Items from a data source:
|---|

(** *** One option at a time *)

Lemma SoftSetArg_other m k k' v : k ≠ k' → (SoftSetArg m k' v).2 !! k = m !! k.
Proof.
  intros Hne. unfold SoftSetArg. destruct (m !! k'); simpl; [reflexivity|].
  by rewrite lookup_insert_ne.
Qed.

Lemma arg_soft_set_bool k k' v :
  k ≠ k' → respects (keeps (λ st, mapArgs st !! k)) (soft_set_bool k' v).
Proof.
  intros Hne st r st'. unfold soft_set_bool, keeps, SoftSetBoolArg.
  intros [= <- <-]; simpl. destruct v; by apply SoftSetArg_other.
Qed.

Lemma arg_index_arg k k' :
  k ≠ k' → respects (keeps (λ st, mapArgs st !! k)) (index_arg k').
Proof.
  intros Hne st r st'. unfold index_arg, keeps.
  destruct (mapArgs st !! k'); intros [= <- <-]; simpl; [reflexivity|].
  by rewrite lookup_insert_ne.
Qed.

Ltac arg_atom :=
  first [ apply arg_soft_set_bool; first [assumption | discriminate]
        | apply arg_index_arg; first [assumption | discriminate]
        | apply keeps_emit; intros; reflexivity
        | apply keeps_index_multi; intros; reflexivity
        | refine (respects_modify _ _ _); intros ?; reflexivity ].

Lemma not_touched k :
  k ∉ touched_options →
  k ≠ "-irc" ∧ k ≠ "-listen" ∧ k ≠ "-dnsseed" ∧ k ≠ "-discover" ∧ k ≠ "-upnp" ∧
  k ≠ "-rescan" ∧ k ≠ "-paytxfee" ∧ k ≠ "-mininput" ∧ k ≠ "-proxy" ∧ k ≠ "-tor" ∧
  k ≠ "-reservebalance" ∧ k ≠ "-printblock".
Proof. unfold touched_options. rewrite !not_elem_of_cons. tauto. Qed.

(** ** Options the operator set are never overwritten *)

Lemma ParameterInteraction_grows env : respects args_grow (ParameterInteraction env).
Proof. respects_with grow_atom. Qed.

Lemma AppInit2_body_grows env : respects args_grow (AppInit2_body env).
Proof. respects_with grow_atom. Qed.

(** Only the options named in a rule are ever filled in. *)
Lemma ParameterInteraction_fills env k :
  k ≠ "-irc" → k ≠ "-listen" → k ≠ "-dnsseed" → k ≠ "-discover" → k ≠ "-upnp" →
  k ≠ "-rescan" →
  respects (keeps (λ st, mapArgs st !! k)) (ParameterInteraction env).
Proof. intros. respects_with arg_atom. Qed.

(** C1.  An option the operator set keeps its value through the
    parameter-interaction rules (bind, connect, proxy, listen off,
    externalip, salvagewallet) and through the whole of AppInit2: a rule
    only fills in options that were not set. *)
Theorem explicit_options_survive env st k v :
  mapArgs st !! k = Some v →
  mapArgs (ParameterInteraction env st).2 !! k = Some v ∧
  mapArgs (AppInit2 env st).2 !! k = Some v.
Proof.
  intros Hk. split.
  - destruct (ParameterInteraction env st) as [r st'] eqn:E.
    apply ParameterInteraction_grows in E. simpl.
    eapply lookup_weaken; [exact Hk | exact E].
  - unfold AppInit2. destruct (AppInit2_body env st) as [r st'] eqn:E.
    apply AppInit2_body_grows in E.
    destruct r; simpl; (eapply lookup_weaken; [exact Hk | exact E]).
Qed.

Lemma explicit_options_survive_witness :
  mapArgs (ParameterInteraction env_ok
             (node0 [("-proxy", "127.0.0.1:9050"); ("-listen", "1")])).2 !! "-listen"
    = Some "1" ∧
  mapArgs (AppInit2 env_ok
             (node0 [("-proxy", "127.0.0.1:9050"); ("-listen", "1")])).2 !! "-listen"
    = Some "1".
Proof. apply explicit_options_survive. vm_compute. reflexivity. Defined.

(** ** Trace extension *)

#[global] Instance emits_preorder (P : Event → Prop) : PreOrder (emits P).
Proof.
  split.
  - intros st. exists []. split; [by rewrite app_nil_r | constructor].
  - intros a b c (e1 & H1 & F1) (e2 & H2 & F2). exists (e1 ++ e2)%list. split.
    + rewrite H2, H1, <- app_assoc. reflexivity.
    + by apply Forall_app.
Qed.

Lemma emits_emit (P : Event → Prop) e : P e → respects (emits P) (emit e).
Proof.
  intros He. refine (respects_modify _ _ _). intros st.
  exists [e]. split; [reflexivity | by repeat constructor].
Qed.

Lemma emits_same (P : Event → Prop) st st' : trace st' = trace st → emits P st st'.
Proof. intros H. exists []. split; [by rewrite app_nil_r | constructor]. Qed.

Lemma emits_index_arg P k : respects (emits P) (index_arg k).
Proof.
  intros st r st'. unfold index_arg.
  destruct (mapArgs st !! k); intros [= <- <-]; by apply emits_same.
Qed.

Lemma emits_index_multi P k : respects (emits P) (index_multi k).
Proof.
  intros st r st'. unfold index_multi.
  destruct (mapMultiArgs st !! k); intros [= <- <-]; by apply emits_same.
Qed.

Lemma emits_soft_set_bool P k v : respects (emits P) (soft_set_bool k v).
Proof. intros st r st'. unfold soft_set_bool. intros [= <- <-]. by apply emits_same. Qed.

(** Leaves of a computation under [emits P]; [side] proves [P e]. *)
Ltac emits_atom side :=
  first [ apply emits_emit; side
        | apply emits_index_arg | apply emits_index_multi | apply emits_soft_set_bool
        | refine (respects_modify _ _ _); intros ?; apply emits_same; reflexivity ].

Lemma ToModeCheck_extends env : respects (emits (λ _, True)) (ToModeCheck env).
Proof. respects_with ltac:(emits_atom ltac:(exact I)). Qed.

Lemma ToModeCheck_keeps_arg env k :
  k ∉ touched_options → respects (keeps (λ st, mapArgs st !! k)) (ToModeCheck env).
Proof.
  intros H. apply not_touched in H.
  destruct H as (? & ? & ? & ? & ? & ? & ? & ? & ? & ? & ? & ?).
  respects_with arg_atom.
Qed.

(** Peels the first statement off a sequence that ran to its end. *)
Ltac peel H s H1 :=
  apply bind_continue_inv in H as (? & s & H1 & H); cbv beta in H;
  repeat match goal with x : unit |- _ => destruct x end.

(** Proves that the computation in hypothesis [H] respects [R], and says so
    of the states in [H]. *)
Ltac by_respects H R tac :=
  lazymatch type of H with
  | ?m ?s = _ =>
      let Hr := fresh "Hr" in
      assert (Hr : respects R m) by tac;
      apply Hr in H; clear Hr
  end.

(** ** Masternode mode against lite mode *)

Lemma MasternodeSetup_sets env st st' :
  MasternodeSetup env st = (Continue tt, st') →
  fMasterNode (darksend st') = GetBoolArg env (mapArgs st) "-masternode" false ∧
  mapArgs st' = mapArgs st.
Proof.
  intros H. unfold MasternodeSetup in H. peel H s1 H1.
  unfold bind, get_bool_arg, get, ret, modify in H1. injection H1 as <-.
  split.
  - by_respects H (keeps (λ s, fMasterNode (darksend s))) ltac:(respects_with keeps_atom).
    exact H.
  - by_respects H (keeps mapArgs) ltac:(respects_with keeps_atom). exact H.
Qed.

Lemma GetBoolArg_ext env m m' k d :
  m' !! k = m !! k → GetBoolArg env m' k d = GetBoolArg env m k d.
Proof. unfold GetBoolArg. intros ->. reflexivity. Qed.

Lemma GetArgInt_ext env m m' k d :
  m' !! k = m !! k → GetArgInt env m' k d = GetArgInt env m k d.
Proof. unfold GetArgInt. intros ->. reflexivity. Qed.

Lemma ToModeCheck_masternode env st st1 :
  ToModeCheck env st = (Continue tt, st1) →
  fMasterNode (darksend st1) = GetBoolArg env (mapArgs st) "-masternode" false.
Proof.
  intros H. unfold ToModeCheck in H.
  peel H sA HA. peel H sB HB. peel H sC HC.
  unfold ChainAndWallet in HC.
  peel HC s1 H1. peel HC s2 H2. peel HC s3 H3. peel HC s4 H4. peel HC s5 H5.
  apply MasternodeSetup_sets in HC as [HC _].
  by_respects H (keeps (λ s, fMasterNode (darksend s))) ltac:(respects_with keeps_atom).
  unfold keeps in H. rewrite H, HC. apply GetBoolArg_ext.
  by_respects HA (keeps (λ s, mapArgs s !! "-masternode")) ltac:(respects_with arg_atom).
  by_respects HB (keeps (λ s, mapArgs s !! "-masternode")) ltac:(respects_with arg_atom).
  by_respects H1 (keeps (λ s, mapArgs s !! "-masternode")) ltac:(respects_with arg_atom).
  by_respects H2 (keeps (λ s, mapArgs s !! "-masternode")) ltac:(respects_with arg_atom).
  by_respects H3 (keeps (λ s, mapArgs s !! "-masternode")) ltac:(respects_with arg_atom).
  by_respects H4 (keeps (λ s, mapArgs s !! "-masternode")) ltac:(respects_with arg_atom).
  by_respects H5 (keeps (λ s, mapArgs s !! "-masternode")) ltac:(respects_with arg_atom).
  unfold keeps in *. congruence.
Qed.

Lemma LiteModeCheck_aborts env st :
  fMasterNode (darksend st) = true →
  GetBoolArg env (mapArgs st) "-litemode" false = true →
  ∃ st', LiteModeCheck env st = (Exit 0, st') ∧
         trace st' = (trace st ++ [EvInitError "You can not start a masternode in litemode"])%list.
Proof.
  intros Hm Hl. eexists. split.
  - unfold LiteModeCheck, bind, get_bool_arg, get, ret, modify, when, return_bool, InitError,
      emit, bind, modify, ret, exit. simpl. rewrite Hm, Hl. simpl. reflexivity.
  - reflexivity.
Qed.

(** *** Listen sockets *)

#[global] Instance bound_witnessed_preorder : PreOrder bound_witnessed.
Proof.
  split.
  - intros st. exists []. split; [by rewrite app_nil_r | auto].
  - intros a b c (e1 & H1 & F1) (e2 & H2 & F2). exists (e1 ++ e2)%list. split.
    + rewrite H2, H1, <- app_assoc. reflexivity.
    + intros Hc. destruct (F2 Hc) as [Hb|(addr & Hin)].
      * destruct (F1 Hb) as [Ha|(addr & Hin)]; [by left|].
        right. exists addr. apply elem_of_app. by left.
      * right. exists addr. apply elem_of_app. by right.
Qed.

Lemma bw_same st st' :
  trace st' = trace st → fBound (frame st') = fBound (frame st) → bound_witnessed st st'.
Proof.
  intros Ht Hb. exists []. split; [by rewrite app_nil_r|]. rewrite Hb. auto.
Qed.

Lemma bw_emit e : respects bound_witnessed (emit e).
Proof.
  refine (respects_modify _ _ _). intros st. exists [e]. split; [reflexivity|]. auto.
Qed.

Lemma bw_index_arg k : respects bound_witnessed (index_arg k).
Proof.
  intros st r st'. unfold index_arg.
  destruct (mapArgs st !! k); intros [= <- <-]; by apply bw_same.
Qed.

Lemma bw_index_multi k : respects bound_witnessed (index_multi k).
Proof.
  intros st r st'. unfold index_multi.
  destruct (mapMultiArgs st !! k); intros [= <- <-]; by apply bw_same.
Qed.

(** [fBound |= Bind(addr, fError)] turns [fBound] on only after a
    successful BindListenPort. *)
Lemma bw_Bind env addr fError :
  respects bound_witnessed (b ← Bind env addr fError; or_fBound b).
Proof.
  intros st r st'.
  unfold Bind, IsLimited, or_fBound, InitError, emit, bind, get, ret, modify. simpl.
  destruct (bool_decide (GetNetwork env addr ∈ vfLimited (net st))).
  - intros [= <- <-]. apply bw_same; simpl; [reflexivity | apply orb_false_r].
  - destruct (BindListenPort env addr) as [strError|]; simpl.
    + destruct fError; simpl; intros [= <- <-].
      * exists [EvBindListenPort addr false; EvInitError strError]. split.
        -- simpl. rewrite <- app_assoc. reflexivity.
        -- simpl. rewrite orb_false_r. auto.
      * exists [EvBindListenPort addr false]. split; [reflexivity|].
        simpl. rewrite orb_false_r. auto.
    + intros [= <- <-]. exists [EvBindListenPort addr true]. split; [reflexivity|].
      intros _. right. exists addr. apply list_elem_of_singleton. reflexivity.
Qed.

|---|

ABOUT THIS TASK: In the records above, find the line with "Lemma not_touched k"; write out exactly that line and each one after it, stopping after the line with "(** Only the".

ANSWER FOR THIS EXERCISE:
Lemma not_touched k :
  k ∉ touched_options →
  k ≠ "-irc" ∧ k ≠ "-listen" ∧ k ≠ "-dnsseed" ∧ k ≠ "-discover" ∧ k ≠ "-upnp" ∧
  k ≠ "-rescan" ∧ k ≠ "-paytxfee" ∧ k ≠ "-mininput" ∧ k ≠ "-proxy" ∧ k ≠ "-tor" ∧
  k ≠ "-reservebalance" ∧ k ≠ "-printblock".
Proof. unfold touched_options. rewrite !not_elem_of_cons. tauto. Qed.

(** ** Options the operator set are never overwritten *)

Lemma ParameterInteraction_grows env : respects args_grow (ParameterInteraction env).
Proof. respects_with grow_atom. Qed.

Lemma AppInit2_body_grows env : respects args_grow (AppInit2_body env).
Proof. respects_with grow_atom. Qed.

(** Only the options named in a rule are ever filled in. *)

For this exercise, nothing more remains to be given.